### [Exercise instructions]
Return only the lines of the listing below that run from the line with "constants are taken as parameters. *)" through the line with "BARNACLE_ISSUEDFLAG_WRITELOCK : Z;", both ends included, exactly as written.

__________

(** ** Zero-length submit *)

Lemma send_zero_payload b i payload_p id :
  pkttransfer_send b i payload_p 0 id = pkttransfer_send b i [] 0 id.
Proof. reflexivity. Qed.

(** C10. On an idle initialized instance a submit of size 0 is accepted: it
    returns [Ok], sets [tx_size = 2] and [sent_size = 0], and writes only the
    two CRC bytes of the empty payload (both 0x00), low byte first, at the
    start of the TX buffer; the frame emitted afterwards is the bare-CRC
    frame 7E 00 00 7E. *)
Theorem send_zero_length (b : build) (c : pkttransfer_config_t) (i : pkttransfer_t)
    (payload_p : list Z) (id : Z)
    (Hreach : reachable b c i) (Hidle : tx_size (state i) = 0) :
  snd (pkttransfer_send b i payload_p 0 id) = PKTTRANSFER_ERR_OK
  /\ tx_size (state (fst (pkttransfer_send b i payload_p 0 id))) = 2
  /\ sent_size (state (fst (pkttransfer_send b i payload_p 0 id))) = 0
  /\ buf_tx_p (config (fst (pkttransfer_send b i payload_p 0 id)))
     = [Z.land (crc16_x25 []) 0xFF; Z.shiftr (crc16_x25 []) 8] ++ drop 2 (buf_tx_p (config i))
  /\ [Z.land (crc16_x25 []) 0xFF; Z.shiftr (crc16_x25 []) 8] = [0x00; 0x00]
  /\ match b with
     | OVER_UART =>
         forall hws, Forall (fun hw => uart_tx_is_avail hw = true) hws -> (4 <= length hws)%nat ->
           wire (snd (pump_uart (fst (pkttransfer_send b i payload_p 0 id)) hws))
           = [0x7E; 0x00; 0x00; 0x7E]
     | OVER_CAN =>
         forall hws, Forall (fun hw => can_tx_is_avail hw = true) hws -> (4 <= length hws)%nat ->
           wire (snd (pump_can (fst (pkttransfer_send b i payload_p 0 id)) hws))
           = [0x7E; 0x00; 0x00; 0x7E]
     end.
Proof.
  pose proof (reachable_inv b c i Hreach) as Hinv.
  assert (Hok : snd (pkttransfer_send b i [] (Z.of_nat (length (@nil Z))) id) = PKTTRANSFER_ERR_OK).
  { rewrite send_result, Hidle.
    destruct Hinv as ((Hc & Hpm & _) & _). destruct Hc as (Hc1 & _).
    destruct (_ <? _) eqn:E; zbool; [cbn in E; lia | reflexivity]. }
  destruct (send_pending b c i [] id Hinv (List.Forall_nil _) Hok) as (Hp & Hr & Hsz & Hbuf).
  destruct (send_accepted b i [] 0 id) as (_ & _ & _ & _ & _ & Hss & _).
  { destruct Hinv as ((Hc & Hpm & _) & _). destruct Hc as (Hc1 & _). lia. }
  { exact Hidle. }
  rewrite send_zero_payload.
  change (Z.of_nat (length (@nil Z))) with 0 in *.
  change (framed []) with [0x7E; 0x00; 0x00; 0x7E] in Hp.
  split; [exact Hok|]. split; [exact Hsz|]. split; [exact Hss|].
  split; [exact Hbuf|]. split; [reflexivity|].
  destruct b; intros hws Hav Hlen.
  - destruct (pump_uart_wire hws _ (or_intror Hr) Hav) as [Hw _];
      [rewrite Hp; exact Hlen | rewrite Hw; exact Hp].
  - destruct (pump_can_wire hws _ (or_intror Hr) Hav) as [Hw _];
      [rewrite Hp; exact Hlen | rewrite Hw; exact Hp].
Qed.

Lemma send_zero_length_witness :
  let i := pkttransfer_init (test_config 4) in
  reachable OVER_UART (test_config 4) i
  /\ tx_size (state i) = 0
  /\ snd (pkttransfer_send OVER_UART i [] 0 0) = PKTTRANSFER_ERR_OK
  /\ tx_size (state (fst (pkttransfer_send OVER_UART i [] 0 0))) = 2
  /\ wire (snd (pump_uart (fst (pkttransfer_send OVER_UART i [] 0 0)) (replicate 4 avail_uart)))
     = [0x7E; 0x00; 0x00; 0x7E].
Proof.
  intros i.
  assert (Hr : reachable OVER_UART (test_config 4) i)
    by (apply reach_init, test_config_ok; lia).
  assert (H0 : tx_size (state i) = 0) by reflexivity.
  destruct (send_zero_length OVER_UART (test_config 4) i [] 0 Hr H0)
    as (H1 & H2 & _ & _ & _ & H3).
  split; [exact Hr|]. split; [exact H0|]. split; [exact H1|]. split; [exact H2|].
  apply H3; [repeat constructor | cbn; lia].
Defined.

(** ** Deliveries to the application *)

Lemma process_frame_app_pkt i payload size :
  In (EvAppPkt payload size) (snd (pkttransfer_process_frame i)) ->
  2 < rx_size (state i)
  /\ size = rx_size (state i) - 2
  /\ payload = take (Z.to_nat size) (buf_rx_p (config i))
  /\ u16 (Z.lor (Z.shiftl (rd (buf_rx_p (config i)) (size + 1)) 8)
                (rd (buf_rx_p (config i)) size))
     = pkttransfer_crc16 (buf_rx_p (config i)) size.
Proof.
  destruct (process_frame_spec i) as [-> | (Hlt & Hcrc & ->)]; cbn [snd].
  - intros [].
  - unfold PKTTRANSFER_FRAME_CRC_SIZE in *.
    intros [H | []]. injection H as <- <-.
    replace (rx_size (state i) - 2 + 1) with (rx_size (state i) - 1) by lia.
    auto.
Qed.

__________

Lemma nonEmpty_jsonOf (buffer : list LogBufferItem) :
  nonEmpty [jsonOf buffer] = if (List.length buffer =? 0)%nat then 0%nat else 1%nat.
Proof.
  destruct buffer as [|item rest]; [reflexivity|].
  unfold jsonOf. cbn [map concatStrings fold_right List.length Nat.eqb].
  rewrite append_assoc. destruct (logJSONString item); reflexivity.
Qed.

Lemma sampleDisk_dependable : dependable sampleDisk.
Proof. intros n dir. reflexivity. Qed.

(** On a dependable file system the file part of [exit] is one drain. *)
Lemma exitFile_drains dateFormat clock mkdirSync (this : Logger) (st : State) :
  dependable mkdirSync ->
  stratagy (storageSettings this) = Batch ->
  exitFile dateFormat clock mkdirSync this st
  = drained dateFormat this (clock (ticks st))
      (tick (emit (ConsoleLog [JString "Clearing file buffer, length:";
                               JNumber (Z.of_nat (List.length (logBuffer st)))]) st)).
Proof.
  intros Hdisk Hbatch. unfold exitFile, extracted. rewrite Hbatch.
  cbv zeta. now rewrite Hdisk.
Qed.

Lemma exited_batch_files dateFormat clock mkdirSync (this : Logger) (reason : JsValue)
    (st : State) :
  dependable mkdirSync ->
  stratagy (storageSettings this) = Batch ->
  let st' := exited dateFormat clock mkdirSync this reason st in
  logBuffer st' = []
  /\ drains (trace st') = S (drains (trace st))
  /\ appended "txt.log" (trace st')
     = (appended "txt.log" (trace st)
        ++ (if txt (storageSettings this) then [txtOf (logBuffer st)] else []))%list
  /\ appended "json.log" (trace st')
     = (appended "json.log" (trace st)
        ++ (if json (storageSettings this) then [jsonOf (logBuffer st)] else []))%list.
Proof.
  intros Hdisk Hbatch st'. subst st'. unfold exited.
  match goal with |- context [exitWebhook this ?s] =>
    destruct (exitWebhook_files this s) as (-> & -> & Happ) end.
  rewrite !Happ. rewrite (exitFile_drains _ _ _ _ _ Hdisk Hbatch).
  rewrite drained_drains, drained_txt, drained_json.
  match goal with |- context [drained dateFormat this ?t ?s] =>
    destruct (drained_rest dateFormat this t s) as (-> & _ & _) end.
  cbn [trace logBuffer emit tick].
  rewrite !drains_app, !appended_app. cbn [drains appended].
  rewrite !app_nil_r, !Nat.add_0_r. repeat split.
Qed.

__________

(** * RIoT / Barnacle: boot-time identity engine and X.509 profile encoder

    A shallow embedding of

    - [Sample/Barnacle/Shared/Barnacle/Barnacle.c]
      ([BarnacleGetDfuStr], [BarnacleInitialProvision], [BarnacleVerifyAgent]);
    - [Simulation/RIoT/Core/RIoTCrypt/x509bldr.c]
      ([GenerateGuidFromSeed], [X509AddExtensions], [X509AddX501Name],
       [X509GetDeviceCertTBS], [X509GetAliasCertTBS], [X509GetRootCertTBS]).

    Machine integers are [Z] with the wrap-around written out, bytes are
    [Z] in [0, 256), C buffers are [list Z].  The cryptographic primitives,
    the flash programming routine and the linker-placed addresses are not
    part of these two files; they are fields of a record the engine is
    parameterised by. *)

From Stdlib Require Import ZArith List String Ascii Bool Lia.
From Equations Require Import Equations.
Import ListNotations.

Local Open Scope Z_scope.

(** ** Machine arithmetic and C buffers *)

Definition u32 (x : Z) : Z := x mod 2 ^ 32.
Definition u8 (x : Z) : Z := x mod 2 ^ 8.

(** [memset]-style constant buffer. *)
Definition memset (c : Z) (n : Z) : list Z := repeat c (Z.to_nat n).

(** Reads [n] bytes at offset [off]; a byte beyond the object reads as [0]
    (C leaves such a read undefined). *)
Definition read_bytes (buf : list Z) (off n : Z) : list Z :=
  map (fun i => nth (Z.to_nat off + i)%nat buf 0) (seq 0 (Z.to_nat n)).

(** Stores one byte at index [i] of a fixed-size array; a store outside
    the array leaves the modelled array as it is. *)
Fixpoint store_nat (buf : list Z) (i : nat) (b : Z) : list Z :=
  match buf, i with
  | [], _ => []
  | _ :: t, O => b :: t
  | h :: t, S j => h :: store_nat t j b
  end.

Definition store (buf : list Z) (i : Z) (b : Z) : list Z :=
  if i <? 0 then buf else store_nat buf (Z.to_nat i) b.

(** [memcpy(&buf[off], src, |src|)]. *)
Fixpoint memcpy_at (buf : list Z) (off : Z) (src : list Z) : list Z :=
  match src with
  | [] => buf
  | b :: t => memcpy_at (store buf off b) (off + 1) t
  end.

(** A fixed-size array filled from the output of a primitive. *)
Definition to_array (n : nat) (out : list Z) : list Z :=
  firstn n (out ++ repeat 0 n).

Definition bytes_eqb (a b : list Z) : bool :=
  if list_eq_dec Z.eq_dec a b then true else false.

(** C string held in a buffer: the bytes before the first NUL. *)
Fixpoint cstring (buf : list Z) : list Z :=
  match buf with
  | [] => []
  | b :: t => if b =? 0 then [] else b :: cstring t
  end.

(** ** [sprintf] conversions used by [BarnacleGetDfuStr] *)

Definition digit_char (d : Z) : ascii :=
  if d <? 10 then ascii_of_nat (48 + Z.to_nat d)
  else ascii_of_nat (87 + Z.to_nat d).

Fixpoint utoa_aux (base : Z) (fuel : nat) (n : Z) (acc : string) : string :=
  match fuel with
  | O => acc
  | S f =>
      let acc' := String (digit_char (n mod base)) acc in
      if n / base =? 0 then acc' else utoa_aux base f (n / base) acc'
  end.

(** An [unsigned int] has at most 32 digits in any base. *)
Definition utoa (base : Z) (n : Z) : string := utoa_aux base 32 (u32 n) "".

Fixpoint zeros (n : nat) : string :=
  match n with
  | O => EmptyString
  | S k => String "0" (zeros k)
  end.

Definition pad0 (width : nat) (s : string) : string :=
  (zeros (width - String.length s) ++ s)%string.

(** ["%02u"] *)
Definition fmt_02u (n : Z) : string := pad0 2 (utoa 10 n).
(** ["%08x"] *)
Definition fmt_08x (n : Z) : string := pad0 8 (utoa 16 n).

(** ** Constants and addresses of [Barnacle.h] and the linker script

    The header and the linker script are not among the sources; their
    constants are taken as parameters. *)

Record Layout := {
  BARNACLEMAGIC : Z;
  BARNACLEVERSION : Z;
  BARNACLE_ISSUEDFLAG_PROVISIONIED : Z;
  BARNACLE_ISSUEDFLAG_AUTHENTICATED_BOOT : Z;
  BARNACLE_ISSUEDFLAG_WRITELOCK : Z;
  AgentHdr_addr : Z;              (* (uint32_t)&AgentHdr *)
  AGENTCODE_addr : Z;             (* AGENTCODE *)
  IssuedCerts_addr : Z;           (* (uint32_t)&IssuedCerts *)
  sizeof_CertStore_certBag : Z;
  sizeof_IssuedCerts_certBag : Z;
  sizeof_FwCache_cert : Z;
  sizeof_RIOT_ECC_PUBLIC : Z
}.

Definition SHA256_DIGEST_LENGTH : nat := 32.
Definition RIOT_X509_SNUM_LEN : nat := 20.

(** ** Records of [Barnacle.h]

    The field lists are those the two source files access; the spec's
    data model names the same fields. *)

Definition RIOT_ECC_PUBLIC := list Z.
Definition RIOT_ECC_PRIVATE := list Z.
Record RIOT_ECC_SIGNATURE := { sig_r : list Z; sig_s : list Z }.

__________

### [Solution for this task]
    constants are taken as parameters. *)

Record Layout := {
  BARNACLEMAGIC : Z;
  BARNACLEVERSION : Z;
  BARNACLE_ISSUEDFLAG_PROVISIONIED : Z;
  BARNACLE_ISSUEDFLAG_AUTHENTICATED_BOOT : Z;
  BARNACLE_ISSUEDFLAG_WRITELOCK : Z;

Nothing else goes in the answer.